I served milk in it for several years, but then one fateful day, a certain little girl who shall remain nameless, was doing something naughty.  I said, “Stop that” You’ll break my Ballyfree milk jug!”  But she didn’t stop! Crash! I was devastated. Usually, I was not angry about accidental breakages if they were really accidents.  But when one says to one’s child, “Stop that or this terrible thing will happen,” and then it happens, one is more inclined to be bitter.  It’s horrible, but I was bitter about this for years! Years! 

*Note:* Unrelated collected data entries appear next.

(** * Keyboard-shortcut dispatch: a shallow embedding of
      [src/composables/defineShortcuts.ts], of the hotkeys variant
      (bindings, scoped managers, key sequence detector, conflict detector)
      and of the log helpers of the demo pages.

    Modelling conventions.
    - A JavaScript string is a [string] of one-byte characters, and
      [toLowerCase] is the ASCII case mapping (characters outside [A]-[Z]
      are left as they are): the development speaks about ASCII key names
      and specs.
    - A handler is an opaque callback; it is identified by a number and the
      dispatcher's observable behaviour is the list of actions it performs
      on an event ([preventDefault], then the call of a handler).
    - A JavaScript [Map] is an insertion-ordered association list.
    - The [hotkeys] library is not part of the repository: the calls made
      on it are recorded, in order.
    - Time is an integer number of time units (milliseconds). *)

From Stdlib Require Import Bool Arith List ZArith Lia Ascii String.
Import ListNotations.

Set Implicit Arguments.

Local Open Scope string_scope.
Local Open Scope list_scope.

(* ================================================================== *)
(** * Definitions *)
(* ================================================================== *)

(** ** JavaScript string primitives used by the source *)

Module JsString.

(** [c] is an ASCII capital letter. *)
Definition isUpper (c : ascii) : bool :=
  (Ascii.leb "A" c && Ascii.leb c "Z")%char.

Definition lowerChar (c : ascii) : ascii :=
  if isUpper c then ascii_of_nat (nat_of_ascii c + 32) else c.

(** [String.prototype.toLowerCase]. *)
Fixpoint toLowerCase (s : string) : string :=
  match s with
  | EmptyString => EmptyString
  | String c s' => String (lowerChar c) (toLowerCase s')
  end.

(** [s.startsWith(p)]. *)
Definition startsWith (s p : string) : bool := String.prefix p s.

(** [s.includes(sub)]: [sub] occurs in [s] as a contiguous substring. *)
Fixpoint includes (s sub : string) : bool :=
  if String.prefix sub s then true
  else match s with
       | EmptyString => false
       | String _ s' => includes s' sub
       end.

(** [s.split(sep)] for a one-character separator. *)
Fixpoint split (sep : ascii) (s : string) : list string :=
  match s with
  | EmptyString => [EmptyString]
  | String c s' =>
      if Ascii.eqb c sep then EmptyString :: split sep s'
      else match split sep s' with
           | x :: xs => String c x :: xs
           | [] => [String c EmptyString]
           end
  end.

(** [parts.join(sep)]. *)
Definition join (sep : string) (parts : list string) : string :=
  String.concat sep parts.

(** [arr.includes(x)] on an array of strings. *)
Definition arrayIncludes (arr : list string) (x : string) : bool :=
  existsb (String.eqb x) arr.

(** Every character of [s] satisfies [p]. *)
Fixpoint all (p : ascii -> bool) (s : string) : bool :=
  match s with
  | EmptyString => true
  | String c s' => p c && all p s'
  end.

End JsString.

(** ** Regular expressions, as far as the two shape checks need them *)

Module Regex.

Inductive regex : Type :=
| Empty : regex                      (* matches nothing *)
| Eps : regex                        (* matches the empty string *)
| Class : (ascii -> bool) -> regex   (* one character of a class *)
| Cat : regex -> regex -> regex
| Alt : regex -> regex -> regex
| Star : regex -> regex.

(** [r+] *)
Definition Plus (r : regex) : regex := Cat r (Star r).

(** Line terminators, which [.] does not match. *)
Definition isLineTerminator (c : ascii) : bool :=
  (Ascii.eqb c "010" || Ascii.eqb c "013")%char.

(** [.] *)
Definition dot : regex := Class (fun c => negb (isLineTerminator c)).

(** [[^x]] *)
Definition notChar (x : ascii) : regex := Class (fun c => negb (Ascii.eqb c x)).

(** [x] *)
Definition char (x : ascii) : regex := Class (fun c => Ascii.eqb c x).

Fixpoint nullable (r : regex) : bool :=
  match r with
  | Empty => false
  | Eps => true
  | Class _ => false
  | Cat r1 r2 => nullable r1 && nullable r2
  | Alt r1 r2 => nullable r1 || nullable r2
  | Star _ => true
  end.

(** Derivative of [r] by the character [c]. *)
Fixpoint deriv (c : ascii) (r : regex) : regex :=
  match r with
  | Empty => Empty
  | Eps => Empty
  | Class p => if p c then Eps else Empty
  | Cat r1 r2 =>
      if nullable r1 then Alt (Cat (deriv c r1) r2) (deriv c r2)
      else Cat (deriv c r1) r2
  | Alt r1 r2 => Alt (deriv c r1) (deriv c r2)
  | Star r1 => Cat (deriv c r1) (Star r1)
  end.

(** [/^r$/.test(s)]. *)
Fixpoint test (r : regex) (s : string) : bool :=
  match s with
  | EmptyString => nullable r
  | String c s' => test (deriv c r) s'
  end.

(** The language of a regular expression. *)
Inductive Matches : regex -> string -> Prop :=
| MEps : Matches Eps EmptyString
| MClass : forall p c, p c = true -> Matches (Class p) (String c EmptyString)
| MCat : forall r1 r2 s1 s2,
    Matches r1 s1 -> Matches r2 s2 -> Matches (Cat r1 r2) (s1 ++ s2)
| MAltL : forall r1 r2 s, Matches r1 s -> Matches (Alt r1 r2) s
| MAltR : forall r1 r2 s, Matches r2 s -> Matches (Alt r1 r2) s
| MStar0 : forall r, Matches (Star r) EmptyString
| MStarS : forall r s1 s2,
    Matches r s1 -> Matches (Star r) s2 -> Matches (Star r) (s1 ++ s2).

End Regex.

(** ** JavaScript [Map] with string keys: an insertion-ordered table *)

Module JsMap.
Section WithValue.
Variable V : Type.

Definition t : Type := list (string * V).

Definition empty : t := [].

Fixpoint get (m : t) (k : string) : option V :=
  match m with
  | [] => None
  | (k', v) :: m' => if String.eqb k' k then Some v else get m' k
  end.

Definition has (m : t) (k : string) : bool :=
  match get m k with Some _ => true | None => false end.

(** [m.set(k, v)]: an existing key keeps its position, a new key goes
    to the end. *)
Fixpoint set (m : t) (k : string) (v : V) : t :=
  match m with
  | [] => [(k, v)]
  | (k', v') :: m' =>
      if String.eqb k' k then (k', v) :: m' else (k', v') :: set m' k v
  end.

Definition delete (m : t) (k : string) : t :=
  filter (fun kv => negb (String.eqb (fst kv) k)) m.

Definition keys (m : t) : list string := map fst m.

Definition entries (m : t) : list (string * V) := m.
End WithValue.

Arguments empty {V}.
End JsMap.

(** ** Handlers and the observable actions of the dispatcher *)

(** A handler is an opaque callback, identified by a number. *)
Definition Handler : Type := nat.

(** What the dispatcher does to an event: [e.preventDefault()] and the call
    of a handler with the event. *)
Inductive Action : Type :=
| PreventDefault : Action
| Call : Handler -> Action.

(** The handlers called by a list of actions, in order. *)
Fixpoint invoked (acts : list Action) : list Handler :=
  match acts with
  | [] => []
  | PreventDefault :: acts' => invoked acts'
  | Call h :: acts' => h :: invoked acts'
  end.

(** ** [class ShortcutRegistry] *)

Module ShortcutRegistry.

Record Registration : Type := {
  component : string;
  handler : Handler;
  location : string
}.

(** The private field [registered]. *)
Definition t : Type := JsMap.t Registration.

(** [new ShortcutRegistry()] *)
Definition create : t := JsMap.empty.

(** Whether [register] prints the conflict warning. *)
Definition registerWarns (registered : t) (shortcut : string) : bool :=
  JsMap.has registered shortcut.

Definition register (registered : t) (shortcut : string) (h : Handler)
           (componentName loc : string) : t :=
  JsMap.set registered shortcut
    {| component := componentName; handler := h; location := loc |}.

Definition unregister (registered : t) (shortcut : string) : t :=
  JsMap.delete registered shortcut.

Definition getRegisteredShortcuts (registered : t) : list string :=
  JsMap.keys registered.

Definition isRegistered (registered : t) (shortcut : string) : bool :=
  JsMap.has registered shortcut.

Definition getRegistration (registered : t) (shortcut : string)
  : option Registration :=
  JsMap.get registered shortcut.

(** [checkForDuplicates]: registers every key of a config, in the order of
    [Object.keys]. *)
Definition checkForDuplicates (config : list (string * Handler))
           (componentName loc : string) (registered : t) : t :=
  fold_left
    (fun reg kh => register reg (fst kh) (snd kh) componentName loc)
    config registered.

(** The calls a client can make on the registry, and their effect on it. *)
Inductive Op : Type :=
| Register : string -> Handler -> string -> string -> Op
| Unregister : string -> Op.

Definition apply (registered : t) (op : Op) : t :=
  match op with
  | Register shortcut h componentName loc =>
      register registered shortcut h componentName loc
  | Unregister shortcut => unregister registered shortcut
  end.

(** The registry after a history of calls on a fresh instance. *)
Definition after (ops : list Op) : t := fold_left apply ops create.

Angelic Becca has tried to atone by getting me several lovely milk jugs over time, and I love all of them.  She got me the green one shortly after the disaster, and it is actually quite a bit prettier than the poor Ballyfree one, but still….   Now it is very aged so I no longer use it for milk, but have it on display in my kitchen.  I think loving thoughts about my darling girl every time I look at it.  The autumn leaf one is a somewhat more recent gift, and it too seems too nice and delicate to use, so it is also on display. But then ….. we were wandering through the Metropolitan Market recently, whiling away time before the opera, when Becca spotted --- the perfect milk jug!  Cute, but not to beautiful to use! Not too delicate looking, and just the right size! I am happy every time I pour milk from it into my tea.